Tomorrow I will have shoulders, back and biceps.... 
Yeah, my trainer thinks I'm Wonder Woman or somethin'

It is now 12:02 and this is the first time I've put anything in my mouth all day long.  Except for my coffee this morning.  I've been so busy at the boss' house.
12:00pm -- 1 Kiwi Berry Booster shake from Jama Juice.  (It's nothing but kiwi fruit, strawberries, peaches, ice and a power booster.  Pretty darn good too!!!  
3:00pm -- handful of peanuts and more water.

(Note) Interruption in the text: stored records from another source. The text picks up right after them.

(** A property of stages that does not look at the dependencies. *)
Lemma depend_first_preserves (P : nat -> Stage -> Prop) n ds l :
  (forall i s, P i s -> P i (add_deps ds s)) ->
  (forall i s, l !! i = Some s -> P i s) -> forall i s, depend_first n ds l !! i = Some s -> P i s.
Proof.
  intros HP. revert P HP. induction l as [|s0 l IH]; intros P HP Hl; [done|]. simpl.
  destruct (String.eqb _ _).
  - intros [|i] s Hi; simplify_eq/=; [by apply HP, (Hl 0%nat)|by apply (Hl (S i))].
  - intros [|i] s Hi; simplify_eq/=; [by apply (Hl 0%nat)|].
    apply (IH (fun i => P (S i))); [by intros; apply HP|by intros j t Hj; apply (Hl (S j))|done].
Qed.

Lemma AddStage_stages id s b : exists s',
  b_stages (AddStage id s b) = b_stages b ++ [s']
  /\ st_Sequence s' = Z.of_nat (length (b_stages b)) /\ (id <> uuid_Nil -> stage_named s').
Proof.
  eexists. split; [reflexivity|]. split; [done|]. intros Hid. unfold stage_named. simpl. split.
  - unfold stage_default_name. destruct (String.eqb_spec (st_Name s) ""); [|done].
    destruct (String.eqb_spec (p_Name (b_pipeline b)) "") as [|Hn]; [done|].
    by destruct (p_Name (b_pipeline b)).
  - destruct (N.eqb_spec (st_ID s) uuid_Nil); done.
Qed.

(** How a call changes the stages. *)
Lemma builder_step_stages h b op :
  let l := b_stages b in let l' := b_stages (builder_step (h, b) op).2 in
  match op with
  | OReset _ _ _ => l' = []
  | OSetStages ss => l' = imap with_sequence ss
  | OWithStageDependency n ds => l' = depend_first n ds l
  | _ => match drawn_id op with
         | Some id => exists s, l' = l ++ [s] /\ st_Sequence s = Z.of_nat (length l)
                                /\ (id <> uuid_Nil -> stage_named s)
         | None => l' = l
         end
  end.
Proof. destruct op; cbn [drawn_id]; try apply AddStage_stages; builder_cases; done. Qed.

Lemma sequenced_snoc l s :
  sequenced l -> st_Sequence s = Z.of_nat (length l) -> sequenced (l ++ [s]).
Proof.
  intros Hl Hs i t. rewrite lookup_snoc_Some. intros [[_ Hi]|[-> <-]]; [by apply Hl|done].
Qed.

Lemma builder_step_sequenced h b op :
  sequenced (b_stages b) -> sequenced (b_stages (builder_step (h, b) op).2).
Proof.
  intros Hs. pose proof (builder_step_stages h b op) as Ht. cbv zeta in Ht.
  destruct op; cbn [drawn_id] in Ht; try (rewrite Ht; done);
    try (destruct Ht as (s & -> & Hq & _); by apply sequenced_snoc); rewrite Ht.
  - intros i s. rewrite list_lookup_imap. intros (s' & Hi & ->)%fmap_Some. done.
  - unfold sequenced. apply depend_first_preserves; [done|exact Hs].
Qed.

Lemma builder_step_named h b op :
  overrides_stages op = false -> drawn_id op <> Some uuid_Nil ->
  Forall stage_named (b_stages b) -> Forall stage_named (b_stages (builder_step (h, b) op).2).
Proof.
  intros Ho Hd Hs. pose proof (builder_step_stages h b op) as Ht. cbv zeta in Ht.
  destruct op; try discriminate; cbn [drawn_id] in *; try (rewrite Ht; done);
    try (destruct Ht as (s & -> & _ & Hn); apply Forall_app; split; [done|];
         apply Forall_singleton, Hn; congruence).
  rewrite Ht. apply Forall_lookup. apply (depend_first_preserves (fun _ => stage_named)); [done|].
  by apply Forall_lookup.
Qed.

Lemma builder_step_count h b op :
  length (b_stages (builder_step (h, b) op).2) = count_step (length (b_stages b)) op.
Proof.
  pose proof (builder_step_stages h b op) as Ht. cbv zeta in Ht.
  destruct op; cbn [drawn_id count_step] in *;
    first [by rewrite Ht|rewrite Ht; apply length_imap|rewrite Ht; apply length_depend_first
          |destruct Ht as (s & -> & _); rewrite length_app; simpl; lia].
Qed.

(** ** Chains of calls *)

Section run.
Context (h0 : tag_store) (id : UUID) (now : Z) (tags : N) (name : string).

Let start := NewPipelineBuilder id now tags name h0.

Lemma run_builder_snoc hb ops op : run_builder hb (ops ++ [op]) = builder_step (run_builder hb ops) op.
Proof. apply foldl_snoc. Qed.

(** A property kept by the calls of a chain holds at its end. *)
Lemma run_builder_inv (I : PipelineBuilder -> Prop) (Q : builder_op -> Prop) ops :
  (forall h b op, Q op -> I b -> I (builder_step (h, b) op).2) ->
  I start.2 -> Forall Q ops -> I (run_builder start ops).2.
Proof.
  intros Hstep H0. induction ops as [|op ops IH] using rev_ind; [done|].
  intros [Hops [Hop _]%Forall_cons]%Forall_app. rewrite run_builder_snoc.
  destruct (run_builder start ops) as [h b]. apply Hstep; [done|by apply IH].
Qed.

(** The folds of the specification follow the state. *)
Lemma run_builder_folds ops :
  let b := (run_builder start ops).2 in
  b_errors b = rejections ops /\ p_Name (b_pipeline b) = final_name name ops
  /\ length (b_stages b) = stage_count ops.
Proof.
  cbv zeta. induction ops as [|op ops IH] using rev_ind; [done|].
  rewrite run_builder_snoc. unfold rejections, final_name, stage_count in *. rewrite !foldl_snoc.
  destruct (run_builder start ops) as [h b]. destruct IH as (<- & <- & <-).
  rewrite builder_step_errors, builder_step_name, builder_step_count. done.
Qed.
End run.

(** Two stages, one from a shorthand, and the rejected argument of a setter. *)
Definition sample_ops : list builder_op :=
  [OSetName "nightly"; OSetTimeout 60; OSetPriority 101;
   OAddHTTPStage 5 "" "http://localhost" "GET"; OAddNotificationStage 6 "done" "ops";
   OWithStageDependency "done" ["nightly-stage-1"]].

Example sample_run :
  let b := (run_builder (NewPipelineBuilder 1 0 0 "draft" ∅) sample_ops).2 in
  st_Name <$> Stages b = ["nightly-stage-1"; "done"] /\ st_Timeout <$> Stages b = [60 * Second; 30 * Second]
  /\ Build b = Err (BuildFailed [PriorityOutOfRange]).
Proof. vm_compute. done. Qed.

(** A tag added through a clone is seen through the original: the map is shared. *)
Lemma Clone_shares_tags r fresh k v h b :
  p_Tags (b_pipeline b) = Some r ->
  let '(h', c) := AddTag fresh k v h (Clone b) in
  p_Tags (b_pipeline b) = p_Tags (b_pipeline c) /\ (h' !! r ≫= lookup k) = Some v.
Proof.
  intros Hr. unfold AddTag. change (b_pipeline (Clone b)) with (b_pipeline b). rewrite Hr.
  split; [done|]. rewrite (lookup_insert_eq h r). apply lookup_insert_eq.
Qed.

Hope everyone is doing great today!
Fit


----------



## Fitgirl70 (Jan 29, 2004)

Boy, I haven't eaten much today!  Probably why I'm so hungry right now.

I just didn't eat anything until so late this afternoon.  I think I will go see what is left in my food bag in the frige.  I think there's some chicken and some pineapple.   I really don't wanna eat crap!


----------



## Stacey (Jan 29, 2004)

Holy smokes woman you have eaten much today--- EAT girl!!!! 

Are you as busy as me?? I'm gonna be here all night-- my desk looks like a MEAN TORNADO hit it!!! 

have a great evening==Oh and thats great that u don't wanna eat crap--but I gotta tell ya- I could go for a reces pieces right now--BUT I'M NOT--LMAO!


----------



## Fitgirl70 (Jan 29, 2004)

Reses Pieces...... 

You're not going for one and I'm not going for anything crappy either......I'm about to leave for the day, so you take it easy honey.  Have a great afternoon........

  I can't wait to see you in May.


----------



## butterfly (Jan 29, 2004)

I just ate a ding dong 

There are a few advantages to being pregnant


----------



## Stacey (Jan 29, 2004)

Hey FG--thanks honey-- Oh don't worry I would never eat one & the craving is gone now! YEAH!!!  No cheating, no mam-- I want to look as good as possible on the stage


aww man BF-- U suck--   Just kidding girl-- You deserve it--and so does the baby!!!! Your lucky!  eat one for me later, K!!


----------



## Fitgirl70 (Jan 30, 2004)

I agree. she is lucky....wish I could have a ding dong.  I definitely will when I get pregnant!!!!  I might just eat two...........dozen!!


----------



## Fitgirl70 (Jan 30, 2004)

01/30/04
Wow!!!!  The end of January already.  I don't know where it went.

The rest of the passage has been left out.